Pregnant patients who continue to use drugs, including alcohol, also pose special difficulties. Every effort should be made to counsel these patients about the dangers of continued substance use. Practices and procedures such as warning, extra counseling, urine screens, loss of take-home privileges, and probation should be used. It is also essential to retain pregnant patients in treatment, where they may benefit from supportive and medical services. Discharge exposes them to potential relapse to needle use and life on the street. Although withdrawal from methadone is rarely recommended for pregnant patients, when it is attempted it must be done with special care under the supervision of a physician experienced in perinatal addiction (see chapter 4).

There will, nevertheless, be situations when an administrative or disciplinary discharge is necessary. When a patient endangers staff, other patients, or program existence with violent, threatening, or criminal behavior, he or she should be discharged after adequate warning. The Consensus Panel recommends establishing ethical criteria for discharge that include a suitable dosage protocol for withdrawal from methadone and a readmit procedure that includes a behavioral contract. If a private clinic has to discharge for nonpayment, one way to ensure that a patient is not abruptly cut off from medication is to require payment upon admission for the first and last months to establish a buffer zone for gradually tapering off medication.

Withdrawal

The Consensus Panel agrees that blind withdrawal is unethical unless requested by the patient to aid in the withdrawal process. Withdrawal and discharge should be a last resort in light of the strong probability of relapse and the subsequent dangers of infectious disease that jeopardize the patient's health. In addition, withdrawal can lead to potentially serious medical complications. Withdrawal should not be considered as a punitive action but can be a measured response to program ineffectiveness for that patient.

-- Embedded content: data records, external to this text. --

(* ===== verification/NodeClientTasks.v ===== *)
(** * The tasks around the node client

    [rpc_sidecar/src/node_client.rs]: the start of the client with the check of the
    network's name, the task that reconnects after a failure and the task that keeps
    the connection alive.  The lock on the connection makes a request, a turn of the
    reconnection and a keep-alive one step each; they come in any order. *)

From S2P Require Import Prelude NodeErrors NodeClient.

Section Tasks.
Context `{BinaryPort, Peer}.

(** [rpc_sidecar/src/node_client.rs:979-1027], [FramedNodeClient::new]: [read_status] is
    [read_node_status] on the new client, with the name of the node's chain; [None] is
    a connection that is still being tried. *)
Definition FramedNodeClient_new (env : Surroundings) (backoff : ExponentialBackoffConfig)
    (maybe_network_name : option string)
    (read_status : FramedNodeClient -> result string string * FramedNodeClient)
    : option (result string FramedNodeClient) :=
  '(_, connected) ← connect_with_retries (connect_fuel env) (connect env) (node_address env) backoff;
  match connected with
  | Err e => Some (Err e)
  | Ok stream =>
      let node_client := mkClient _ stream false backoff INITIAL_REQUEST_ID [] in
      match maybe_network_name with
      | None => Some (Ok node_client)
      | Some network_name =>
          let (status, node_client) := read_status node_client in
          Some (let? chainspec_name := status in
                if decide (network_name = chainspec_name) then Ok node_client
                else Err ("Network name " +:+ chainspec_name +:+ " does't match name " +:+ network_name +:+
                          " configured for node RPC connection"))
      end
  end.

(** What a step of the client's tasks ends with: a result for a caller, the next turn
    of a loop, or the end of the reconnection loop. *)
Inductive StepEnd :=
| Returned (res : result ClientError BinaryResponseAndRequest)
| Looped
| LoopEnded (error : string).

(** [rpc_sidecar/src/node_client.rs:1033-1047], [reconnect_loop], with [reconnect]: a turn
    waits for the permit of the notification, which it takes. *)
Definition reconnect_turn (env : Surroundings) (self : FramedNodeClient) : option (StepEnd * FramedNodeClient) :=
  if reconnect self then
    let self := mkClient _ (client self) false (exponential_backoff self) (current_request_id self) (messages_sent self) in
    '(_, reconnected) ← connect_with_retries (connect_fuel env) (connect env) (node_address env)
                          (exponential_backoff self);
    match reconnected with
    | Ok new_client => Some (Looped, with_client self new_client)
    | Err e => Some (LoopEnded e, self)
    end
  else Some (Looped, self).

(** [rpc_sidecar/src/node_client.rs:1049-1065], [keepalive_loop]: a turn, after its sleep, asks
    for the protocol version and ignores the answer. *)
Definition keepalive_turn (protocol_version : Command) (env : Surroundings) (self : FramedNodeClient)
    : option (StepEnd * FramedNodeClient) :=
  '(_, self) ← send_request env self protocol_version; Some (Looped, self).

Inductive ClientStep :=
| SendStep (req : Command)
| ReconnectStep
| KeepaliveStep.

Definition client_step (protocol_version : Command) (env : Surroundings) (s : ClientStep) (self : FramedNodeClient)
    : option (StepEnd * FramedNodeClient) :=
  match s with
  | SendStep req => '(res, self) ← send_request env self req; Some (Returned res, self)
  | ReconnectStep => reconnect_turn env self
  | KeepaliveStep => keepalive_turn protocol_version env self
  end.

Fixpoint client_steps (protocol_version : Command) (steps : list (Surroundings * ClientStep)) (self : FramedNodeClient)
    : option (list StepEnd * FramedNodeClient) :=
  match steps with
  | [] => Some ([], self)
  | (env, s) :: steps =>
      '(e, self) ← client_step protocol_version env s self;
      '(es, self) ← client_steps protocol_version steps self;
      Some (e :: es, self)
  end.

(** ** Recovery *)

(** Nodes that answer: every message with one response that echoes it, and go on so. *)
Context (good : peer -> Prop).
Hypothesis good_answers : forall p bytes, good p -> exists p' msg resp,
  peer_receive p bytes = (Sent, p', [Message msg]) /\ good p' /\
  BinaryResponseAndRequest_from_bytes msg = Ok resp /\ request resp = frame bytes.

(** A connection to such a node, with nothing left to read. *)
Definition fresh (c : Framed) : Prop := inbox c = [] /\ good (remote c).

(** The lock is free in time and the first attempt to connect succeeds, with a fresh
    connection. *)
Record reachable (env : Surroundings) : Prop := {
  reach_lock : lock_acquired env = true;
  reach_connect : exists c, connect env 0 = Ok c /\ fresh c;
  reach_fuel : (0 < connect_fuel env)%nat;
  reach_time : reconnected_in_time env = true;
}.

Context `{!BinaryPortLaws}.

Lemma fresh_internal (self : FramedNodeClient) (req : Command) :
  encodable req -> is_u16 (current_request_id self) -> fresh (client self) ->
  exists resp self', send_request_internal self req = Some (Ok resp, self') /\
    original_id resp = current_request_id self /\ fresh (client self') /\
    current_request_id self' = wrap_u16 (current_request_id self + 1).
Proof using Type*.
  intros Hreq Hid [Hin Hgood]. destruct (Hreq _ Hid) as (bytes & Henc & Hlen).
  destruct (good_answers (remote (client self)) bytes Hgood) as (p' & msg & resp & Hrecv & Hgood' & Hmsg & Hecho).
  rewrite (send_request_internal_sent self req bytes (mkFramed _ [Message msg] p'));
    [|done|unfold framed_send; by rewrite Hrecv, Hin].
  assert (original_id resp = current_request_id self) as Horig.
  { unfold original_id. by rewrite Hecho, (parse_encoded_id req (current_request_id self)). }
  rewrite read_responses_stop; [|simpl; rewrite Hmsg, Horig; apply Z.ltb_irrefl].
  unfold answer_of. rewrite Hmsg. simp_result. unfold validate_response.
  rewrite decide_True by done. by eexists _, _.
Qed.

Lemma reachable_connects (env : Surroundings) (backoff : ExponentialBackoffConfig) :
  reachable env -> exists c, fresh c /\
    connect_with_retries (connect_fuel env) (connect env) (node_address env) backoff = Some ([], Ok c).
Proof.
  intros [_ (c & Hc & Hf) Hfuel _]. exists c. split; [done|]. unfold connect_with_retries.
  destruct (connect_fuel env); [lia|]. simpl. by rewrite Hc.
Qed.

Lemma internal_total (self : FramedNodeClient) (req : Command) :
  encodable req -> is_u16 (current_request_id self) -> exists res self',
    send_request_internal self req = Some (res, self') /\
    (forall resp, res = Ok resp -> original_id resp = current_request_id self) /\
    current_request_id self' = wrap_u16 (current_request_id self + 1).
Proof.
  intros Hreq Hid. destruct (Hreq _ Hid) as (bytes & Henc & _).
  assert (exists res self', send_request_internal self req = Some (res, self')) as (res & self' & Hs).
  { unfold send_request_internal, generate_payload. cbn [next_id]. rewrite Henc. cbn -[read_responses].
    destruct (framed_send (client self) bytes) as [[| |err] c]; cbn -[read_responses]; eauto.
    destruct (read_responses _ _ c). eauto. }
  exists res, self'. destruct (send_request_internal_Ok self self' req res Hs) as (? & ? & _). done.
Qed.

(** A request to a node that can be reached is answered, whatever state the connection
    is in. *)
Lemma send_recovers (env : Surroundings) (self : FramedNodeClient) (req : Command) :
  reachable env -> encodable req -> is_u16 (current_request_id self) ->
  exists resp self', send_request env self req = Some (Ok resp, self') /\
    (original_id resp = current_request_id self \/ original_id resp = wrap_u16 (current_request_id self + 1)) /\
    is_u16 (current_request_id self') /\ (fresh (client self) -> fresh (client self')).
Proof using Type*.
  intros Hr Hreq Hid. destruct (reachable_connects env (exponential_backoff self) Hr) as (c & Hc & Hconn).
  unfold send_request. rewrite (reach_lock _ Hr). cbn [negb].
  destruct (internal_total self req Hreq Hid) as (res & self1 & Hs & Hok & Hid1). rewrite Hs. cbn [mbind option_bind].
  destruct (send_request_internal_Ok self self1 req res Hs) as (_ & _ & Hb).
  destruct res as [resp|e].
  - exists resp, self1. split; [done|]. rewrite Hid1. split_and!; [left; by apply Hok|apply wrap_u16_range|].
    intros Hf. destruct (fresh_internal self req Hreq Hid Hf) as (? & ? & Hs' & _ & Hf' & _). congruence.
  - rewrite (reach_time _ Hr). cbn [with_client exponential_backoff]. rewrite Hb, Hconn. cbn [mbind option_bind].
    edestruct (fresh_internal (with_client (with_client self1 (framed_close (client self1))) c) req)
      as (resp & self2 & Hs2 & Ho & Hf2 & Hid2); [done|cbn; rewrite Hid1; apply wrap_u16_range|done|].
    exists resp, self2. cbn in Ho, Hid2. rewrite Hs2, Ho, Hid2, Hid1.
    split_and!; [done|by right|apply wrap_u16_range|done].
Qed.

(** Every request among the steps is answered, and the loops go on. *)
Definition answered_in_turn (steps : list (Surroundings * ClientStep)) (ends : list StepEnd) : Prop :=
  Forall2 (fun s e => match s.2 with
                      | SendStep _ => exists resp, e = Returned (Ok resp)
                      | ReconnectStep | KeepaliveStep => e = Looped
                      end) steps ends.

Lemma step_recovers (protocol_version : Command) (env : Surroundings) (s : ClientStep) (self : FramedNodeClient) :
  encodable protocol_version -> (forall req, s = SendStep req -> encodable req) ->
  reachable env -> is_u16 (current_request_id self) ->
  exists e self', client_step protocol_version env s self = Some (e, self') /\
    answered_in_turn [(env, s)] [e] /\ is_u16 (current_request_id self') /\
    (fresh (client self) -> fresh (client self')) /\
    (s = ReconnectStep -> reconnect self = true -> fresh (client self') /\ reconnect self' = false).
Proof using Type*.
  intros Hpv Hreq Hr Hid. destruct s as [req| |]; simpl.
  - destruct (send_recovers env self req Hr (Hreq req eq_refl) Hid) as (resp & self' & -> & _ & Hid' & Hf).
    eexists _, self'. split_and!; try done. constructor; [by eexists|constructor].
  - unfold reconnect_turn. destruct (reconnect self) eqn:Hn.
    + destruct (reachable_connects env (exponential_backoff self) Hr) as (c & Hc & Hconn). cbn [exponential_backoff].
      rewrite Hconn. eexists _, _. split_and!; try done. constructor; [done|constructor].
    + eexists _, self. split_and!; try done. constructor; [done|constructor].
  - unfold keepalive_turn. destruct (send_recovers env self protocol_version Hr Hpv Hid) as (resp & self' & -> & _ & Hid' & Hf).
    eexists _, self'. split_and!; try done. constructor; [done|constructor].
Qed.

(** C38. The client recovers at once.  Whatever happened to its connection before (it may
    be closed, broken, or full of outdated or unreadable responses), as soon as the
    node can be reached and answers again, every request is answered, in any order of
    requests, keep-alives and turns of the reconnection; the reconnection goes on, and
    a connection that works is not lost again. *)
Theorem client_recovers (protocol_version : Command) (steps : list (Surroundings * ClientStep)) (self : FramedNodeClient) :
  encodable protocol_version ->
  Forall (fun s => reachable s.1 /\ forall req, s.2 = SendStep req -> encodable req) steps ->
  is_u16 (current_request_id self) ->
  exists ends self', client_steps protocol_version steps self = Some (ends, self') /\
    answered_in_turn steps ends /\ (fresh (client self) -> fresh (client self')).
Proof using Type*.
  intros Hpv Hall. revert self. induction Hall as [|[env s] steps [Hr Hreq] _ IH]; intros self Hid.
  { exists [], self. split_and!; [done|constructor|done]. }
  destruct (step_recovers protocol_version env s self Hpv Hreq Hr Hid) as (e & self1 & Hs & Ha & Hid1 & Hf1 & _).
  destruct (IH self1 Hid1) as (ends & self2 & Hrest & Hends & Hf2).
  exists (e :: ends), self2. cbn [client_steps]. rewrite Hs. cbn [mbind option_bind]. rewrite Hrest.
  split_and!; [done| |by auto]. by apply Forall2_cons in Ha as [? _]; constructor.
Qed.

End Tasks.

Import Sample.

Module SampleTasks.

Definition reached : Surroundings (H0 := Sample.echo) :=
  mkSurroundings true (fun _ => Ok (mkFramed _ [] tt)) 1 "127.0.0.1:7779" true.

Lemma reached_reachable : reachable (H0 := Sample.echo) (fun _ => True) reached.
Proof. split; simpl; try done; [by eexists|lia]. Qed.

Definition steps : list (Surroundings * ClientStep) :=
  [(reached, SendStep (Sample.command [9])); (reached, ReconnectStep)].

End SampleTasks.

(** A connection that holds an unreadable message, and a node that echoes again. *)
Lemma client_recovers_witness :
  exists ends self',
    client_steps (Sample.command [1]) SampleTasks.steps (Sample.self [CodecError "broken"] 65535) =
      Some (ends, self') /\
    exists resp, ends = [Returned (Ok resp); Looped].
Proof.
  destruct (client_recovers (H0 := Sample.echo) (fun _ => True)) with (protocol_version := Sample.command [1])
    (steps := SampleTasks.steps) (self := Sample.self [CodecError "broken"] 65535) as (ends & self' & Hs & Ha & _).
  - intros [] bytes _. by eexists _, _, _.
  - apply _.
  - apply Sample.short_encodable.
  - repeat constructor; try apply SampleTasks.reached_reachable; simpl; intros req [= <-]. apply Sample.short_encodable.
  - unfold is_u16, U16_MAX. simpl. lia.
  - exists ends, self'. split; [exact Hs|]. unfold answered_in_turn in Ha.
    apply Forall2_cons_inv_l in Ha as (e1 & r1 & [resp ->] & Ha & ->).
    apply Forall2_cons_inv_l in Ha as (e2 & r2 & He2 & Ha & ->). simpl in He2. subst.
    apply Forall2_nil_inv_l in Ha as ->. by exists resp.
Defined.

Pregnancy, Continued Substance Use, and Child Protective Services

Treatment providers will be confronted at times with difficult situations involving patients with children and their local child protective services agencies. Some patients may have already worked out agreements about what must be done to keep their children before they enter a drug treatment program. Programs should not discriminate against patients on the basis of such agreements or their involvement with child protective services. All Federal and State laws regarding confidentiality should be adhered to. If a child is judged to be at imminent risk of harm and all intervention services have failed, a child protective services worker may be involved. Alcohol and other drug use alone, however, should not be the sole criteria for court intervention (CSAT 1993a).

Reporting can cause dilemmas as hospitals, programs, and physicians must also adhere to the Federal confidentiality laws on alcohol and drug abuse information. Programs need to be cognizant of the reporting requirements in their State, and patients should also be advised about certain situations in which their confidentiality protections may be suspended. For example, a physician treating a mother who abuses cocaine and leaves her young children alone may be required to report the situation to a child protective services agency despite the confidentiality agreement between the physician and patient.

Reporting laws on maternal substance abuse and fetal exposure have an impact on pregnant patients and patients who are mothers. A report on a substance-abusing mother could lead to removal of children from her care and placement of them in protective custody or foster care. A woman might forego getting prenatal care, followup care, or even treatment for fear of losing her child.

4TB and syphilis testing is required by 21 CFR § 291.505.